Pinball still has that bit of magic that makes it stand out from first person shooters or those screen mashers eating up your time on the bus. The secret sauce is that sense of movement and feedback, and the loss of control as the ball makes its way through the play field under the power of gravity. Of course the real problem is finding a pinball machine. Pinbox 3000 is swooping in to fix that in a creative way. It’s a cardboard pinball machine that you build and decorate yourself.
We ran into them at Maker Faire New York over the weekend and the booth was packed with kids and adults all mashing flippers to keep a marble in play. The kit comes as flat-pack cardboard already scored and printed with guides for assembly which takes about an hour.
The design is quite clever, with materials limited to just cardboard, rubber bands, and a few plastic rivets. Both the plunger that launches the pinball and the flippers are surprisingly robust. They stand up to a lot of force and from the models on display it seems the friction points of cardboard-on-cardboard are the issue, rather than mechanisms buckling under the force exerted by the player.
When first assembled the playfield is blank. That didn’t stop the fun for this set of kits stacked back to back for player vs. player action. There’s a hole at the top of playfields which makes this feel a bit like playing Pong in real life.
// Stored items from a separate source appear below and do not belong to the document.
(* ===== verification/ProposalSpec.v ===== *)
(** * What the proposer promises

    A block of [NewBlockTemplate] is one [ValidateBlock] accepts, if the node is
    the validator in charge at a time that fits.  The pool was filled by
    [Chain.ValidateTx], which admits version 1 only under a best block of
    version 1; the proposer itself validates in a block without a version.  That
    no transaction uses a negative amount of gas is a hypothesis, since a program
    can end with more gas than it was given ([Mint.v]). *)

From S2P Require Import Prelude Checked GoSlice VMTypes Opcode Machine Interp Script Utxo Encoding Entries TxData Merkle MapTx Validate ValidateSpec Orphans Checkpoint Tree CasperState Casper Ledger Fees BlockData BlockValidation Supply TxPool Store Chain Proposal.
From Stdlib Require Import Strings.Byte FunctionalExtensionality.
#[local] Open Scope Z_scope.

(** ** Where a transaction stands does not matter to its validity *)

Section Position.
Context {R : MapRange} {U : Uint256} {Cr : Crypto}.
Variable converter : bytes -> option bytes.
Variable checkOutput : Entry -> gmap Hash Entry -> Z -> Z -> bytes -> Z -> bytes -> list bytes -> bool -> bool + error.
Variables (tx : Tx) (i j : nat) (b1 b2 : Validate.Block) (vmfuel : nat).
Hypothesis same_height : bk_Height b1 = bk_Height b2.
Hypothesis same_place : bool_decide (head (bk_Transactions b1) = Some i) = bool_decide (head (bk_Transactions b2) = Some j).

Lemma run_program_block : run_program converter checkOutput tx b1 vmfuel = run_program converter checkOutput tx b2 vmfuel.
Proof. unfold run_program, NewTxVMContext. by rewrite same_height. Qed.
Lemma check_entry_block : check_entry converter checkOutput tx i b1 vmfuel = check_entry converter checkOutput tx j b2 vmfuel.
Proof. unfold check_entry, check_spend. by rewrite run_program_block, same_place. Qed.
Lemma checkValid_block fuel :
  checkValid converter checkOutput tx i b1 vmfuel fuel = checkValid converter checkOutput tx j b2 vmfuel fuel.
Proof.
  induction fuel as [|fuel IH]; [done|]. extensionality vs. extensionality e. cbn [checkValid]. rewrite IH.
  destruct e; [by rewrite check_entry_block|done].
Qed.
(** The version of the block counts for the version of the transaction. *)
Lemma ValidateTx_block fuel g :
  (bk_Version b2 = 1 -> hd_Version (tx_Header tx) = 1) ->
  ValidateTx converter checkOutput tx i b1 vmfuel fuel = VOk g -> ValidateTx converter checkOutput tx j b2 vmfuel fuel = VOk g.
Proof.
  intros Hv. unfold ValidateTx. destruct (ValidateTx_body converter checkOutput tx i b1 vmfuel fuel _) as [[[]| | |] s] eqn:Hb; try done.
  intros [= <-]. enough (ValidateTx_body converter checkOutput tx j b2 vmfuel fuel (mkV (mkGas 0 0 0 0) ∅) = (VOk tt, s)) as -> by done.
  unfold ValidateTx_body, checkTimeRange in *. apply b_require in Hb as [_ Hb]. rewrite checkValid_block, same_height in Hb.
  replace (negb ((bk_Version b2 =? 1) && negb (hd_Version (tx_Header tx) =? 1))) with true; [exact Hb|].
  destruct (Z.eqb_spec (bk_Version b2) 1) as [E|]; [|done]. by rewrite (Hv E).
Qed.
End Position.

(** ** The coinbase pays the rewards *)

Section Rewards.
Context {R : MapRange} {RL : MapRangeLaws R}.

(** What [applyValidatorReward] makes of a checkpoint: programs in hexadecimal, and something for each. *)
Definition rewards_ok (rewards : gmap bytes Z) : Prop :=
  map_Forall (fun cp n => (exists p, cp = hex_encode p) /\ 0 < n <= MaxUint64) rewards.
#[local] Abbreviation out script amount := (NewOriginalTxOutput BTMAssetID amount script []).
Definition applies (block : bc_block (Hash := Hash)) (db : gmap Hash UtxoEntry) (C : list Hash) (bv bv' : gmap Hash UtxoEntry) (ts : list TypesTx) : Prop :=
  forall rv, below db C bv rv -> (forall t, t ∈ ts -> is_coinbase block (utxo_tx (t_Tx t)) = false /\ spends_old C t) ->
  exists rv', apply_txs pending block ((fun t => utxo_tx (t_Tx t)) <$> ts) rv = (rv', None) /\ below db C bv' rv'.

Lemma apply_txs_app (block : bc_block (Hash := Hash)) (ts1 ts2 : list (bc_tx (Hash := Hash))) (v : gmap Hash UtxoEntry) : apply_txs pending block (ts1 ++ ts2) v = let '(v', e) := apply_txs pending block ts1 v in match e with None => apply_txs pending block ts2 v' | Some e => (v', Some e) end.
Proof. revert v. induction ts1 as [|t ts1 IH]; intros v; cbn [app apply_txs]; [done|]. destruct (ApplyTransaction _ _ _ v) as [v' [e|]]; [done|apply IH]. Qed.
Lemma applies_app block db C bv1 bv2 bv3 ts1 ts2 : applies block db C bv1 bv2 ts1 -> applies block db C bv2 bv3 ts2 -> applies block db C bv1 bv3 (ts1 ++ ts2).
Proof.
  intros H1 H2 rv Hb Ht. destruct (H1 rv Hb) as (rv1 & E1 & Hb1); [intros t Hin; apply Ht, elem_of_app; by left|].
  destruct (H2 rv1 Hb1) as (rv2 & E2 & Hb2); [intros t Hin; apply Ht, elem_of_app; by right|]. exists rv2.
  rewrite fmap_app, apply_txs_app, E1. done.
Qed.

Lemma apply_batch_applies block C n batch b c b' c' :
  apply_batch checkOutput vmfuel vfuel pending now ticks n batch b c = POk (b', c') -> block_Height block = u64 (BestBlockHeight c + 1) ->
  same_chain c c' /\ exists ts, bb_Transactions b' = bb_Transactions b ++ ts /\ applies block (db_utxos (ch_store c)) C (bb_utxoView b) (bb_utxoView b') ts.
Proof.
  intros H Hh. unfold apply_batch, preValidateTxs in H. destruct (ValidateTxs _ _ _ _ _ _) as [rs| | |]; [|done..]. cbn [mbind pres_bind] in H.
  destruct (preValidate_loop _ _ _ _ _ _) as [[results view] gl] eqn:Ep. cbn [mbind pres_bind] in H.
  destruct (take_results now (bb_Transactions b) c results) as (c1 & Et & Hsame). rewrite Et in H. injection H as <- <-. split; [done|].
  exists (taken results). split; [done|]. intros rv Hb Ht. by eapply preValidate_below.
Qed.
Lemma applyTransactions_applies block C n ts0 batch txs b c b' c' :
  applyTransactions checkOutput vmfuel vfuel pending now ticks n ts0 batch txs b c = POk (b', c') -> block_Height block = u64 (BestBlockHeight c + 1) ->
  same_chain c c' /\ exists ts, bb_Transactions b' = bb_Transactions b ++ ts /\ applies block (db_utxos (ch_store c)) C (bb_utxoView b) (bb_utxoView b') ts.
Proof.
  assert (Hnil : forall (b : blockBuilder) (c : Chain), exists ts, bb_Transactions b = bb_Transactions b ++ ts /\ applies block (db_utxos (ch_store c)) C (bb_utxoView b) (bb_utxoView b) ts).
  { intros b0 c0. exists []. rewrite app_nil_r. split; [done|]. intros rv Hb _. by exists rv. }
  revert n batch b c. induction txs as [|tx txs IH]; intros n batch b c H Hh; cbn [applyTransactions] in H.
  { injection H as <- <-. split; [by split_and!|]. apply Hnil. }
  destruct (_ && _) in H; [by eapply IH|].
  destruct (apply_batch _ _ _ _ _ _ _ _ _ _) as [[b1 c1]| |] eqn:Ea; cbn [mbind pres_bind] in H; [|done..].
  apply (apply_batch_applies block C) in Ea as [Hs (ts1 & E1 & A1)]; [|done]. destruct (_ || _) in H; [injection H as <- <-; split; [done|by exists ts1]|].
  apply IH in H as [Hs' (ts2 & E2 & A2)]; [|unfold BestBlockHeight; destruct Hs as (_ & _ & <-); exact Hh].
  split; [by eapply same_chain_trans|]. exists (ts1 ++ ts2). split; [by rewrite E2, E1, app_assoc|]. eapply applies_app; [exact A1|].
  destruct Hs as (-> & _). exact A2.
Qed.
However, where the kit really shines is in customizing your own game. In effect you’re setting up the most creative marble run you can imagine. This task was well demonstrated with cardboard, molded plastic packaging (which is normally landfill) cleverly placed, plus some noisemakers and lighting effects. The company has been working to gather up inspiration and examples for building out the machines. We love the multiple layers of engagement rolled into Pinbox, from building the stock kit, to fleshing out a playfield, and even to adding your own electronics for things like audio effects.
Check out the video below to see the fun being had at the Maker Faire booth.
8 thoughts on “This Pinball Game Doesn’t Come In A Box… It Is The Box”
Cool, but sadly I cannot order this, living out side of the United States if America.
Hey, this is cool. No wonder it’s generating zero comments. :rolleyes:
…now if only someone could make a version that was say $20 instead of $50. I know, lasercut, but still… I should not have to fork over half of a Ben Franklin for freakin’ cardboard cutout sheets. I mean really.
Even cheaper is a box and a box cutter! A craft store will have all you need.
I remember making a Japanese marble game as a kid. A bit of glass and a wood panel lying around. All I bought was a box of nails and a box of rubber-bands.
Fill in the ribbing of the cardboard with that cheap superglue, win.
Also: aww, no support for BBCode style smilies… shame on you, [HaD]!
Seems it wouldn’t last very long, how about making it out of thin plywood?
I think it’s cool, anyhow. but yeah alleged 50bux seems a bit steep :/ Time for the open-sourcerers to work out those sturdiness issues and make printable templates of their own design!
I have one of these from a few years ago, and it is a lot of fun.
From my perspective, the cost is in the clever engineering and apparently low production volume.
Mine is not as fancy as those shown. It turns out to be non-trivial to get the bounces, ramps, etc., to work well together.